Gjohn Murtagh

Agricultural Water Management, Goonellabah, NSW, Australia

INTRODUCTION

The economic viability of the production of tea tree oil is heavily dependent on the oil yield from a plantation (Reilly 1991). Whilst other factors such as operating costs and the price of oil also affect profitability, the oil yield can vary considerably making it a key variable in any analysis of plantation profitability.
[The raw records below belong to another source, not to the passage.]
(* ===== verification/Prelude.v ===== *)
(** * A verification development of Lab03_ANOVA ([src/venv/bin/main.py])

    The program is a top-to-bottom exploratory-analysis script over a table
    of automobile records.  It does no algorithmic work of its own: each
    line calls pandas, scipy or matplotlib.  What the script computes is
    therefore what those calls compute on its table.  This development
    models each call the script makes, at the semantics the library gives
    it, in exact arithmetic, and composes the calls in the script's order.

    ** Files, in dependency order, and the parts they model

    - [Prelude] (this file): the exceptions the calls raise ([py_error]),
      the error monad [result] with its [let*] notation, the loop [mapR]
      and the tactics [result_inv], [result_inv_as] and [result_step];
      float cells as [option Q] ([None] is NaN) and [finite_values]; finite
      sums [qsumf] (notation [Σ[ x <- l ] e]) with their linearity lemmas,
      the [Proper] instances for rewriting with [Qeq], and the hint
      databases [eda] and [eda_sum].
    - [Moments]: the mean [meanf] and the centred co-moment [comom] that
      numpy computes inside scipy and pandas; Cauchy-Schwarz; the real
      coefficient [ratio num ssq = num / sqrt ssq] and scipy's [clip].
    - [Pearson] (Module [Pearson]): [scipy.stats.pearsonr] (lines 99-125):
      its length errors, the NaN for a constant input, the two-point
      shortcut (NaN on a NaN cell), the [ValueError] [scipy.linalg.norm]
      raises on a NaN cell from three observations on, and the general
      formula.
    - [Anova] (Module [Anova]): [scipy.stats.f_oneway] (lines 135-152) as
      scipy computes it (square-of-sums formulas after subtracting the
      grand mean), with its [TypeError], its NaN results (empty or all
      length-1 samples, NaN cells) and its fix-up for constant samples
      (NaN or infinity); the textbook sums of squares as reference.
    - [GroupBy]: [value_counts] with [to_frame], [rename] and the index name
      (lines 48-51); [groupby(...).mean()] on one and two keys (lines 59,
      68); [pivot] (line 61); [groupby(...).head()] through the running
      count of each key (line 132); [get_group] (lines 135-150).  Group keys are
      ordered through the [KeyOrder] class, with instances for strings and
      for pairs (lexicographic).
    - [Heatmap] (Module [Heatmap]): the tick state of the heatmap axes
      (lines 77-86) as a state machine: each [set_xticklabels],
      [set_yticklabels], [set_xticks] or [set_yticks] call is a [step] on
      the [axes] record, and [run] folds a list of calls.
    - [Pyplot] (Module [Pyplot]): pyplot's global state for lines 29-37
      and 72-92: the open figures ([Gcf.figs], the active one last), their
      axes, current axes and current image, and what is drawn on each
      axes.  Each call is a function on that state ([plt_gca],
      [plt_regplot], [plt_ylim], [plt_pcolor], [plt_colorbar],
      [plt_subplots], [ax_pcolor], [ax_tick_calls] running [Heatmap.run]
      on an axes, [plt_xticks_rotation], [fig_colorbar], [plt_show] for a
      GUI or the Agg backend); [plots] runs the lines in order and returns
      what each [plt.show()] displays; [exec] and [reachable] are any
      sequence of such calls.
    - [Corr] (Module [Corr]): [DataFrame.corr] (lines 22, 26) as pandas'
      [nancorr] kernel: pairwise deletion of NaN rows, Welford's one-pass
      update ([welford_step]), the [min_periods] and zero-divisor NaN, and
      the mirrored fill of the K x K matrix.
    - [Frame] (Module [Frame]): the loaded table as named float or text
      columns; [df["c"]] and [df[[...]]] with pandas' [KeyError] messages;
      [corr] on a frame, which converts it to floats first.
    - [Script] (Module [Script]): the script after [read_csv] as one
      function [script] from the table to its results, one stage per block
      of lines, stopping at the first exception.
    - [Tokenizer] (Module [Tokenizer]): the C tokenizer of [read_csv]
      (line 11, pandas' [tokenizer.c]) as a state machine: [tok] is the
      parser state, [step] one character ([tokenize_bytes]), [end_line]
      the end of a record (its [ParserError] and the padding of short
      rows), [finish] the end of the input.  A CSV writer ([write_csv])
      states the round trip.
    - [Header] (Module [Header]): the column names ([_get_header]):
      ["Unnamed: i"] for empty header fields and the [while] loop renaming
      duplicates, with the [counts] dictionary as a [gmap] and the header
      list it rewrites by index.
    - [Csv] (Module [Csv]): [str_to_int64], [precise_xstrtod], the
      words for infinity and [to_boolean]; the per-column dtype inference
      ([_convert_tokens], [_maybe_upcast]) with pandas 2's NA words;
      [read_csv] from the text to named, typed columns (with the implicit
      index of wide rows and [EmptyDataError]); [head] (line 12) and
      [dtypes] (line 15).
    - [Main] (Module [Main]): [main.py] from line 9 on: [read_csv] of the
      text the URL gives, read into [Frame] by [to_frame], then [script].
    - [Output] (Module [Output]): what the program prints and shows.  [io]
      is [result] with an output log (a writer monad, [let!]); an [event]
      is a [print] or a [plt.show()] tagged with its line and the value
      printed.  [script_io] is the script written statement by statement
      with its twenty-four outputs at their places, [main_io] adds
      [read_csv] and the prints of lines 12 and 15.

    ** What the theorems show

    - [Anova]: scipy's sums of squares are the textbook ones and add up to
      the total ([scipy_sums_textbook]); a finite F is the textbook
      (SSB/(k-1))/(SSW/(N-k)) ([f_oneway_refines]), is non-negative, and its
      divisions are by positive numbers; F is finite exactly when some
      sample has two distinct values, NaN or infinity otherwise; the errors
      are exactly scipy's; F does not depend on the order of the samples or
      on a change of units; on two samples it is the square of the pooled t.
    - [Pearson]: the clipping never changes the coefficient, which lies
      in [-1, 1] by Cauchy-Schwarz ([pearsonr_clip_noop]); the errors are
      exactly scipy's, the NaN one included ([pearsonr_error]); it is
      symmetric, errors included; it is NaN exactly on a constant column; it is unchanged by a positive change of units; the
      two-point shortcut agrees with the general formula.
    - [Corr]: Welford's loop computes exactly the two-pass sums
      ([welford_exact]); every entry of the matrix is the Pearson
      coefficient of the complete pairs; the matrix is symmetric and
      bounded; its diagonal is 1 exactly on columns with two distinct
      finite values; on NaN-free columns [corr] and [pearsonr] agree.
    - [GroupBy]: the groups partition the rows; group-by means have one row
      per key in key order, each the mean of its group; pivoting them never
      raises; value counts list each value once with its count, by
      decreasing count; [head()] keeps, in table order, the first five rows
      of each group ([groupby_head_spec]); [get_group] returns the group or
      raises [KeyError];
      the [rename] of line 49 changes nothing under pandas 2.
    - [Heatmap]: on a pivot table the j-th tick sits at the centre of
      column j and carries its label; setting labels before ticks shows
      the same axes but warns once per axis.
    - [Pyplot]: with a GUI backend each [plt.show()] displays one figure,
      the last the labelled heatmap of [Heatmap] with rotated x labels and
      a colour bar ([plots_gui]); with Agg nothing is displayed and lines
      29, 36 and 72 draw on one axes ([plots_agg]); every reachable state
      is well formed, by induction on [reachable] ([pyplot_wf_reachable]);
      [plt.colorbar()] would raise on the axes of line 78, which is why
      line 91 passes the image ([colorbar_needs_image]).
    - [Frame]: selection succeeds exactly when every label exists, and
      otherwise raises a [KeyError]; [corr] on a numeric selection is the
      Pearson coefficient of the named columns at each position.
    - [Script]: on a table with the script's schema ([schema_ok]: the
      columns at their kinds, the three drive groups, no NaN in the price
      and the nine Pearson columns) the whole
      script runs to its end ([script_runs]); when it does, every column it
      names exists and the three drive groups are non-empty
      ([script_needs]); the samples of the ANOVA of line 135 partition the
      prices; the heatmap emits two warnings; and on NaN-free columns the
      bore/price coefficient of line 26 is the one of line 118.
    - [Tokenizer]: written records are tokenized back to themselves
      ([tokenize_write]); every successful run gives data records of one
      length, at least the header's ([tokenize_rect], by induction over
      the handlers); a longer record raises pandas' "Expected n fields"
      error and a shorter one is padded ([tokenize_ragged]); an unclosed
      quote raises "EOF inside string" ([tokenize_open_quote]).
    - [Header]: the renaming loops always end, with fuel the number of
      columns plus two, and give the same names for any larger fuel
      ([header_names_total]); the names are pairwise distinct
      ([header_names_nodup], by an invariant on [counts] over the columns
      visited); distinct non-empty names are kept.
    - [Csv]: an [int64] table written as CSV is read back as [int64]
      columns with its values and names ([read_csv_ints]); a column of
      integers and NA words is [int64] when no cell is missing, and
      otherwise [float64] with NaN, the NA sentinel [INT64_MIN] included
      ([convert_int_column]); whatever the
      tokens, every parsed cell is what its token denotes under the
      inferred dtype ([convert_column_sound]); a file of blank lines raises
      [EmptyDataError] ([read_csv_blank]); the frame [read_csv] returns is
      a table: distinct column names, every column one cell per data record
      ([read_csv_wf]).
    - [Main]: when [read_csv] accepts the downloaded text and its table
      has the script's schema, the whole program runs to its end
      ([main_runs]); its witness runs the program on the text of four rows
      of the automobile table.
    - [Output]: [script_io] and [main_io] compute what [script] and [main]
      compute, the same result or the same exception ([script_io_refines],
      [main_io_refines]); at every exit the outputs made are a prefix of
      the program's output lines in source order, all of them exactly when
      the script does not raise; on a table with the script's schema the
      program performs all twenty-six outputs in order ([main_io_live],
      liveness).  The proofs walk the chain of statements with the tactic
      [strong_chain] over the bind lemmas of the trace predicates
      [weak_trace] and [strong_trace].

    ** Modelling choices and bounds

    - Arithmetic is exact ([Q]).  pandas and scipy compute in binary64, so
      rounding is not modelled, and a NaN cell is [None].  Square roots
      appear only in the final value of a coefficient, a real number ([R])
      computed from rational sums.  A [float64] token is the rational its
      decimal text denotes.  Every loop is a structural recursion over a
      list, so each function is total, except the renaming loop of
      [Header], a [while] loop whose fuel [length header + 2] is enough by
      [header_names_total]: each iteration but the last two tries a name
      [old.k] already in the header, and these names are distinct
      ([run_bound], a pigeonhole argument).  [read_csv] uses that fuel.
    - The library behaviour is that of pandas 2.x (value_counts names its
      column ["count"]; [corr] has [numeric_only=False]), scipy 1.9 to 1.11
      and matplotlib 3.5 or later (the fixed-ticks warning); [boxplot]'s
      input check is seaborn 0.12's.  pandas sorts [value_counts] with a
      sort that is not stable; the model keeps ties in first-appearance
      order, and the theorems only use the decreasing order.
    - [read_csv] is pandas 2's C parser under the script's defaults
      (header 0, delimiter [','], the double-quote character, NA words on,
      blank lines skipped), on ASCII text read in one chunk (the file is
      far below [low_memory]'s chunk size).
    - Not modelled: the download of the URL (the text is a parameter
      [fetch] of [Main.main]); the imports (lines 1-6); the text a [print]
      writes for a value (an [Output.event] carries the value itself); the
      drawing itself (marks, colours, the space a colour bar takes) and
      seaborn's own labels and categorical ticks; the p-values of [pearsonr] and
      [f_oneway] (beta and F tail probabilities, special functions with no
      executable model here); in [read_csv], the [uint64] path after an
      [int64] overflow (the column is kept as [POverflow], with no
      dtype), binary64 rounding and the exponent range of
      [precise_xstrtod], the byte-order mark and non-ASCII encodings.
      [Main.to_frame] has no counterpart in [Frame] for a [bool] column,
      an infinity or a text column with a missing cell (the real file's
      [horsepower-binned] has one), and [Main.main] then gives [None].
      A text column where a float one is needed stands for the library's
      [TypeError]; the script's table never has one. *)

From stdpp Require Export base list strings sorting.
From Stdlib Require Export QArith Qfield Psatz.

Declare Scope eda_scope.
Delimit Scope eda_scope with eda.
Open Scope eda_scope.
Tea tree oil is an essential oil that consists of a complex mixture of secondary plant products. The synthesis and accumulation of such products is typically complex and can be endogenously controlled, dependent on development processes that are related to cell differentiation, and sometimes regulated by exogenous factors including light, temperature and wounding (Wiermann 1981). This chapter explores the range of factors that appear to affect the production of tea tree oil, and indicates similarities and differences to other essential oil crops. With tea tree, the major components of oil yield are the oil concentration in leaves and the leaf yield. Both are affected, but in different ways, by a number of factors including the environment, plantation management and genetics (Murtagh 1991).

Most tea tree oil that is used in commerce is sourced from selected chemotypes of Melaleuca alternifolia (Murtagh 1998). Suitable oil can also be obtained from chemotypes of M. linariifolia (Williams 1995), M. dissitiflora (Brophy and Lassak 1983) and M. uncinata (Brophy and Lassak 1992), but as most experimental and commercial experience is with M. alternifolia the discussion will refer to this species unless indicated otherwise.